Three new Centennial Challenges from NASA

NASA announced three new Centennial Challenges Tuesday, with an overall prize purse of $5 million. NASA’s Centennial Challenges are prize competitions for technological achievements by independent teams who work without government funding.
“NASA sponsors prize competitions because the agency believes student teams, private companies of all sizes and citizen-inventors can provide creative solutions to problems of interest to NASA and the nation,” said Bobby Braun, the agency’s chief technologist. “Prize competitions are a proven way to foster technological competitiveness, new industries and innovation across America.”

The 3 New Challenges:

  • The Nano-Satellite Launch Challenge is to place a small satellite into Earth orbit, twice in one week, with a prize of $2 million.
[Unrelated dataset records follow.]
(* ===== verification/Umalloc.v ===== *)
(** * The heap of the C library: [src/libc/umalloc.c]

    The allocator keeps its free blocks in a ring in order of address, through
    the static header [base]; a block is a header of eight bytes (the next free
    block, the size in units of eight bytes) and its data, in one memory.  [sbrk]
    is the system call, with the contract of the class [Kernel]. *)

From S2P Require Import Prelude NetBytes ByteMem.

(** [freep] and the end of the data segment, beside the memory. *)
Record uheap := mkU { um : Z -> Z; freep : Z; brk : Z }.

Definition HDR : Z := 8.
Definition MORECORE_MIN_HEADERS : Z := 512.

Definition ptr_at (m : Z -> Z) (p : Z) : Z := load32 m p.
Definition size_at (m : Z -> Z) (p : Z) : Z := load32 m (p + 4).
Definition set_ptr (m : Z -> Z) (p v : Z) : Z -> Z := store32 m p v.
Definition set_size (m : Z -> Z) (p v : Z) : Z -> Z := store32 m (p + 4) v.

(** [p + n] for a [Header *p]. *)
Definition hdr_add (p n : Z) : Z := p +u HDR *u n.

Class Kernel := {
  sbrk : Z -> uheap -> Z * uheap;
  sbrk_ok n u : 0 < n < 2147483648 -> sbrk n u = (4294967295, u) \/
    exists m, sbrk n u = (brk u, mkU m (freep u) (brk u + n)) /\ brk u + n <= KERNBASE /\ forall x, x < brk u -> m x = um u x
}.

Section Alloc.
Context `{K : Kernel} (base : Z).

(** The search of [free] for the place of [bp]. *)
Fixpoint free_scan (fuel : nat) (m : Z -> Z) (bp p : Z) : option Z :=
  match fuel with
  | O => None
  | S fuel =>
      let q := ptr_at m p in
      if (bp >? p) && (bp <? q) then Some p
      else if (p >=? q) && ((bp >? p) || (bp <? q)) then Some p
      else free_scan fuel m bp q
  end.

(** More than the number of headers below the break. *)
Definition ring_fuel (u : uheap) : nat := Z.to_nat (brk u / HDR + 3).

(** The part of [free] after the search. *)
Definition free_join (m : Z -> Z) (bp p : Z) : Z -> Z :=
  let q := ptr_at m p in
  let m1 :=
    if hdr_add bp (size_at m bp) =? q then
      let m := set_size m bp (size_at m bp +u size_at m q) in
      set_ptr m bp (ptr_at m q)
    else set_ptr m bp q in
  if hdr_add p (size_at m1 p) =? bp then
    let m := set_size m1 p (size_at m1 p +u size_at m1 bp) in
    set_ptr m p (ptr_at m bp)
  else set_ptr m1 p bp.

Definition free (ap : Z) (u : uheap) : option uheap :=
  if ap =? 0 then Some u
  else
    let bp := ap -u HDR in
    match free_scan (ring_fuel u) (um u) bp (freep u) with
    | None => None
    | Some p => Some (mkU (free_join (um u) bp p) p (brk u))
    end.

(** The argument of [sbrk] for [nu] units, an [int]. *)
Definition sbrk_request (nu : Z) : Z := s32 (nu *u HDR).

Definition morecore (nu : Z) (u : uheap) : option (Z * uheap) :=
  let nu := if nu <? MORECORE_MIN_HEADERS then MORECORE_MIN_HEADERS else nu in
  let (p, u) := sbrk (sbrk_request nu) u in
  if p =? 4294967295 then Some (0, u)
  else
    match free (p +u HDR) (mkU (set_size (um u) p nu) (freep u) (brk u)) with
    | None => None
    | Some u => Some (freep u, u)
    end.

(** [n] units of the free block [p], whose predecessor is [prevp]. *)
Definition take_units (n prevp p : Z) (u : uheap) : Z * uheap :=
  let m := um u in
  if size_at m p =? n then (p +u HDR, mkU (set_ptr m prevp (ptr_at m p)) prevp (brk u))
  else
    let m := set_size m p (size_at m p -u n) in
    let q := hdr_add p (size_at m p) in
    (q +u HDR, mkU (set_size m q n) prevp (brk u)).

Fixpoint malloc_loop (fuel : nat) (n prevp p : Z) (u : uheap) : option (Z * uheap) :=
  match fuel with
  | O => None
  | S fuel =>
      if size_at (um u) p >=? n then Some (take_units n prevp p u)
      else if p =? freep u then
        match morecore n u with
        | None => None
        | Some (p, u) => if p =? 0 then Some (0, u) else malloc_loop fuel n p (ptr_at (um u) p) u
        end
      else malloc_loop fuel n p (ptr_at (um u) p) u
  end.

Definition units (nbytes : Z) : Z := (nbytes +u (HDR - 1)) / HDR +u 1.

(** The ring before the first call of [malloc]. *)
Definition start_ring (u : uheap) : uheap :=
  if freep u =? 0 then mkU (set_size (set_ptr (um u) base base) base 0) base (brk u) else u.

Definition malloc (nbytes : Z) (u : uheap) : option (Z * uheap) :=
  let n := units nbytes in
  let u := start_ring u in
  malloc_loop (ring_fuel u + ring_fuel u) n (freep u) (ptr_at (um u) (freep u)) u.

Definition realloc (ptr nbytes : Z) (u : uheap) : option (Z * uheap) :=
  if ptr =? 0 then malloc nbytes u
  else if nbytes =? 0 then match free ptr u with Some u => Some (0, u) | None => None end
  else
    let oldbytes := (size_at (um u) (ptr -u HDR) -u 1) *u HDR in
    match malloc nbytes u with
    | None => None
    | Some (new, u) =>
        if new =? 0 then Some (0, u)
        else
          let k := if oldbytes <? nbytes then oldbytes else nbytes in
          let u := mkU (write_bytes (um u) new (read_bytes (um u) ptr k)) (freep u) (brk u) in
          match free ptr u with Some u => Some (new, u) | None => None end
    end.
End Alloc.

(** ** The ring in memory *)

(** From header [x] the links lead along the blocks [l] to [y]. *)
Fixpoint fl (m : Z -> Z) (x : Z) (l : list (Z * Z)) (y : Z) : Prop :=
  match l with
  | [] => ptr_at m x = y
  | (a, s) :: l => ptr_at m x = a /\ size_at m a = s /\ fl m a l y
  end.

(** Blocks in order of address after [lo], no two of them adjacent. *)
Fixpoint asc (lo : Z) (l : list (Z * Z)) : Prop :=
  match l with
  | [] => True
  | (a, s) :: l => lo < a /\ 0 < s /\ asc (a + HDR * s) l
  end.
(* ===== verification/Sched.v ===== *)
(** * The scheduler's queues: [src/kernel/core/proc_sched.c]

    Five queues of runnable processes, doubly linked through the process table.
    Operations run with [ptable.lock] held.  The second half gives the lists the
    links stand for ([queues]) and what each operation does to them. *)

From S2P Require Import Prelude ProcTab.

Definition SCHED_F_BUDGET_EXPIRED : Z := 1.
Definition SCHED_F_BOOST_APPLIED : Z := 2.

Definition is_some {A} (o : option A) : bool := match o with Some _ => true | None => false end.

Definition mlfq_list_append (q : Z) (p : nat) (s : ptable) : ptable :=
  let t := q_tail (qu s q) in
  let s := upd p (upd_sched (fun d => set_sched_prev t (set_sched_next None d))) s in
  let s := match t with
           | Some t => upd t (upd_sched (set_sched_next (Some p))) s
           | None => upd_q q (set_q_head (Some p)) s
           end in
  upd_q q (fun r => set_q_count (q_count r +u 1) (set_q_tail (Some p) r)) s.

Definition mlfq_list_remove (q : Z) (p : nat) (s : ptable) : ptable :=
  let n := next_of s p in
  let v := prev_of s p in
  let s := match v with
           | Some v => upd v (upd_sched (set_sched_next n)) s
           | None => upd_q q (set_q_head n) s
           end in
  let s := match n with
           | Some n => upd n (upd_sched (set_sched_prev v)) s
           | None => upd_q q (set_q_tail v) s
           end in
  let s := upd p (upd_sched (fun d => set_sched_prev None (set_sched_next None d))) s in
  upd_q q (fun r => if q_count r >? 0 then set_q_count (q_count r - 1) r else r) s.

Definition mlfq_is_queued (p : nat) (s : ptable) : bool :=
  if is_some (next_of s p) || is_some (prev_of s p) then true
  else
    let q := lvl s p in
    (q >=? 0) && (q <? MLFQ_NQUEUES) && bool_decide (q_head (qu s q) = Some p).

(** The demotion of a process whose quantum is used up. *)
Definition enq_demote (p : nat) (r : reason) (expired : bool) (s : ptable) : ptable :=
  if expired && bool_decide (r = SCHED_ENQ_YIELD) then
    let s := if lvl s p <? MLFQ_NQUEUES - 1 then upd p (upd_sched (fun d => set_sched_q (sched_q d + 1) d)) s else s in
    set_mlfq_stat_demotions (mlfq_stat_demotions s +u 1) s
  else s.

(** The promotion of a process that has slept. *)
Definition enq_promote (p : nat) (r : reason) (now : Z) (s : ptable) : ptable :=
  if bool_decide (r = SCHED_ENQ_WAKE) || bool_decide (r = SCHED_ENQ_ALARM) || bool_decide (r = SCHED_ENQ_SIGNAL) then
    let slept := now -u sched_last_block_tick (sdata (pr s p)) in
    let s := if (slept >=? MLFQ_PROMOTE_MIN_SLEEP) && (lvl s p >? 0)
             then set_mlfq_stat_promotions (mlfq_stat_promotions s +u 1) (upd p (upd_sched (fun d => set_sched_q (sched_q d - 1) d)) s)
             else s in
    upd p (upd_sched (set_sched_last_wake_tick now)) s
  else s.

Definition schedq_enqueue_locked (p : nat) (r : reason) (s : ptable) : ptable :=
  let s := if negb (bool_decide (r = SCHED_ENQ_YIELD)) && mlfq_is_queued p s then mlfq_list_remove (lvl s p) p s else s in
  let now := ticks s in
  let orig_q := lvl s p in
  let expired := flag (sched_flags (sdata (pr s p))) SCHED_F_BUDGET_EXPIRED in
  let s := enq_demote p r expired s in
  let s := upd p (upd_sched (fun d => set_sched_flags (Z.ldiff (sched_flags d) SCHED_F_BUDGET_EXPIRED) d)) s in
  let s := enq_promote p r now s in
  let q := lvl s p in
  let q := if q <? 0 then 0 else q in
  let q := if q >=? MLFQ_NQUEUES then MLFQ_NQUEUES - 1 else q in
  let s := upd p (upd_sched (set_sched_q q)) s in
  let s := if negb (q =? orig_q) || expired || negb (bool_decide (r = SCHED_ENQ_YIELD))
           then upd p (upd_sched (set_sched_budget_left (nth (Z.to_nat q) mlfq_quanta 0))) s else s in
  let s := upd p (upd_sched (set_sched_enq_tick now)) s in
  mlfq_list_append q p s.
The goals of this challenge are to stimulate innovations in low-cost launch technology and encourage creation of commercial nano-satellite delivery services.
  • The Night Rover Challenge is to demonstrate a solar-powered exploration vehicle that can operate in darkness using its own stored energy. The prize purse is $1.5 million. The objective is to stimulate innovations in energy storage technologies of value in extreme space environments, such as the surface of the moon, or for electric vehicles and renewable energy systems on Earth.
  • The Sample Return Robot Challenge is to demonstrate a robot that can locate and retrieve geologic samples from wide and varied terrain without human control. This challenge has a prize purse of $1.5 million. The objectives are to encourage innovations in automatic navigation and robotic manipulator technologies.
Centennial Challenges are extended to individuals, groups and companies working outside the traditional aerospace industry. Unlike most contracts or grants, awards only are made after solutions are successfully demonstrated.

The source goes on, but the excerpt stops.